Mumsnet has not checked the qualifications of anyone posting here. If you need help urgently or expert advice, please see our domestic violence webguide and/or relationships webguide. Many Mumsnetters experiencing domestic abuse have found this thread helpful: Listen up, everybody

Staying together till kids have grown up?

394 replies

ItIsWhatItIsTillItIsnt · 03/05/2023 16:10

Has anyone decided to stay in a relationship for their children until they have grown up and moved out? With all the things in the news about mums new partners and “step fathers” I would personally never want to bring a man into my children’s lives/ a step father, I know not all are bad but I personally don’t want to take the risk. I know I will get told you can be happy alone but I don’t want to be alone and I want to share my life with someone. I’m perfectly happy on my own and have been for several years but I was thinking of the possibility of trying again with my ex, we didn’t break up for anything major no cheating or dv. I know you can be happy alone but it’s like single mums are expected to stay alone once Their relationship ends and some of us would like company and someone to share life with which is not the same as having friends they have their own lives and relationships. Is anyone staying in a relationship till their kids have grown up? (Please don’t tell me to be happy on my own great for you if you are happy to be single and don’t want a partner then this thread isn’t for you)

OP posts:
monsteramunch · 04/05/2023 11:04

OP despite almost every single person repeatedly explaining there is a massive grey area between moving back in an ex who has shown little interest in his own kids and being single until the youngest turns 18, you're determined to keep saying they are the only two choices available to you.

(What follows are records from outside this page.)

(** The cells a guard takes out of a row whose path is [pre]. *)
Fixpoint takes (g : TileGuard) (under : bool) (pre : list Value) (c : list Step) : bool :=
  if guard_is_empty g then false
  else match g with
  | GScalar _ => negb under && match c with [] => true | _ => false end
  | GAggregation _ => false
  | GRecord m =>
      match c with
      | SField f :: c =>
          (fix find m := match m with
            | [] => false
            | (k, g) :: m =>
                if decide (f = k) then
                  match under, g with
                  | true, GScalar p =>
                      let named := default PFalse (leaf_rows p) in
                      match c with [] => negb (is_false named) && (is_true named || admits named pre) | _ => false end
                  | _, _ => takes g under pre c
                  end
                else find m
            end) m
      | _ => false
      end
  | GFunction (FDomain p) => match c with SKey k :: _ => admits p (pre ++ [k]) | _ => false end
  | GFunction (FCodomain g) => match c with SKey k :: c => takes g true (pre ++ [k]) c | _ => false end
  | GOr arms => existsb (fun a => takes a under pre c) arms
  end.

Lemma takes_empty g under pre c : guard_is_empty g = true -> takes g under pre c = false.
Proof. intros H. destruct g; cbn [takes]; by rewrite H. Qed.

(** A predicate that names no path reads the key alone. *)
Lemma unqualified_path (p : Predicate) pre k : qualifies p = false -> contains_path p (pre ++ [k]) = contains p k.
Proof.
  induction p as [| |s|m IH|arms IH|tags rest IH|e h IHe IHh] using pred_ind; intros Hq; cbn [contains_path]; rewrite ?last_snoc; try done.
  cbn [contains]. simpl in Hq. induction IH as [|a arms Ha _ IHa]; [done|]. simpl in Hq. apply orb_false_iff in Hq as [Hqa Hq].
  simpl. rewrite (Ha Hqa). destruct (contains a k) as [[]|]; simpl; [done|by apply IHa|done].
Qed.

Lemma rows_plain T n t : plain T -> tile_ok T n t -> exists x, rows t = Some x /\ x <= n.
Proof.
  revert T n. induction t as [cv|fields absent IH|starts domain codomain pred deleted _|kind acc terminal _|st se de fr te cl _ _ _ _] using tile_ind;
    intros T n Hp H.
  - destruct T; try done. destruct H as (m & Hm & Hc). exists m. simpl. rewrite (col_len _ _ _ Hc). split; [done|]. lia.
  - apply tile_ok_record in H as (ts & -> & _ & _ & H). simpl in Hp.
    assert (Hc : exists counts, mapM (fun '(name, field) => n ← rows field; Some (n + match absent !! name with Some s => size s | None => 0 end)) fields = Some counts /\ Forall (fun x => x <= n) counts).
    { induction H as [|[k f] [k' U] fields ts [E Hf] _ IHf]; [by exists []|]. destruct Hp as [Hpu Hp]. apply Forall_cons in IH as [IHc IH].
      destruct (IHf IH Hp) as (counts & Ec & Hle). simpl in Hf, IHc.
      assert (exists y, rows f = Some y /\ y + match absent !! k with Some s => size s | None => 0 end <= n) as (y & Ey & Hy).
      { destruct (absent !! k) as [missing|].
        - destruct Hf as (_ & Hlt & cells & ty & -> & -> & Hc). simpl. rewrite (col_len _ _ _ Hc). eexists. split; [done|]. pose proof (size_bounded missing n Hlt). lia.
        - destruct (IHc U n Hpu Hf) as (y & Ey & Hy). exists y. split; [done|]. simpl in *. lia. }
      simpl. rewrite Ey. simpl. rewrite Ec. eexists. split; [done|]. by constructor. }
    destruct Hc as (counts & Ec & Hle). simpl. rewrite Ec. eexists. split; [done|].
    clear -Hle. induction Hle as [|x counts Hx _ IH]; simpl in *; lia.
  - destruct T; try done. destruct H as (m & _ & (lens & -> & <- & _) & _). exists (length lens). simpl. by rewrite length_run_starts.
  - by destruct T.
  - by destruct T.
Qed.

Lemma foldr_max_ge x (l : list nat) : x ∈ l -> x <= foldr Nat.max 0 l.
Proof. induction 1; simpl; lia. Qed.

(** The rows of a record are as many as the cells of any of its scalar fields stand at. *)
Lemma record_rows_fields ts n fields absent :
  plain (TRecord ts) -> tile_ok (TRecord ts) n (TileRecord fields absent) ->
  exists total, record_rows fields absent = Some total /\ total <= n /\
    forall k cells m, (k, TileScalar cells) ∈ fields -> len cells = Some m -> m + match absent !! k with Some s => size s | None => 0 end <= total.
Proof.
  intros Hp Hok. destruct (rows_plain _ _ _ Hp Hok) as (total & Et & Hle). exists total. split; [done|]. split; [done|].
  intros k cells m Hin Hm. simpl in Et. apply bind_Some in Et as (counts & Ec & [= <-]). apply mapM_Some in Ec.
  apply list_elem_of_lookup in Hin as [i Hi]. destruct (Forall2_lookup_l _ _ _ _ _ Ec Hi) as (x & Hx & E). simpl in E. rewrite Hm in E. simpl in E. simplify_eq.
  by apply foldr_max_ge, list_elem_of_lookup_2 with i.
Qed.

(** ** A scalar field under a level *)

(** Whether a leaf's rows take in the row with a path. *)
Definition leaf_named (p : Predicate) (pre : list Value) : bool :=
  let named := default PFalse (leaf_rows p) in negb (is_false named) && (is_true named || admits named pre).

Lemma leaf_rows_total D p :
  leaf_ok D p -> exists named, leaf_rows p = Some named /\
    (named = PTrue \/ named = PFalse \/ (wf D named /\ qualifies p = true)).
Proof.
  intros [->|[->|(e & -> & He & _ & _)]]; unfold leaf_rows; simpl; [exists PTrue; auto|exists PFalse; auto|]. exists e. auto.
Qed.

Lemma released_rows_ok D named (full paths : list (list Value)) X n :
  (named = PTrue \/ (wf D named /\ paths = full)) -> length full = n ->
  released_rows named (cell_positions n X) paths n
  = Some (List.filter (fun row => negb (bool_decide (row ∈ X)) && (is_true named || admits named (default [] (full !! row)))) (seq 0 n)).
Proof.
  intros Hn Hlen. unfold released_rows.
  set (q := fun row => negb (bool_decide (row ∈ X)) && (is_true named || admits named (default [] (full !! row)))).
  rewrite (mapM_Some_2 _ (seq 0 n) (map (fun row => if q row then Some row else None) (seq 0 n))).
  - simpl. f_equal. induction (seq 0 n) as [|x l IH]; [done|]. csimpl. destruct (q x); simpl; by rewrite IH.
  - apply Forall2_fmap_r, Forall_Forall2_diag, Forall_forall. intros row Hrow%elem_of_seq. unfold compose. cbv beta.
    rewrite cell_positions_lookup by lia. cbn [mbind option_bind]. unfold q. destruct (decide (row ∈ X)) as [Hx|Hx]; [by rewrite bool_decide_true|]. rewrite bool_decide_false by done. simpl.
    destruct Hn as [->|[Hw ->]]; [done|]. destruct (is_true named); [done|]. destruct (lookup_lt_is_Some_2 full row) as [path Hp]; [lia|].
    rewrite Hp. simpl. unfold admits. destruct (contains_path_total D named path Hw) as [b ->]. simpl. by destruct b.
Qed.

They aren't. And frankly, if you were determined to be a martyr and rigidly stick to those two options (which I don't think you should) then you being single is better for your kids than moving in their father who you don't actually want a relationship with really and who has shown a complete lack of desire to put them first and build a healthy relationship.

They might want him to be closer, but you're the grown up and you know full well that a grown man who has made so little effort to be a present and good father will not suddenly turn into a great dad just because he's now got a warm bed and regular shag available.

He's more likely than not to fuck off again, leaving you in the same position as now just with heartbroken kids.

ItIsWhatItIsTillItIsnt · 04/05/2023 11:10

monsteramunch · 04/05/2023 11:04

OP despite almost every single person repeatedly explaining there is a massive grey area between moving back in an ex who has shown little interest in his own kids and being single until the youngest turns 18, you're determined to keep saying they are the only two choices available to you.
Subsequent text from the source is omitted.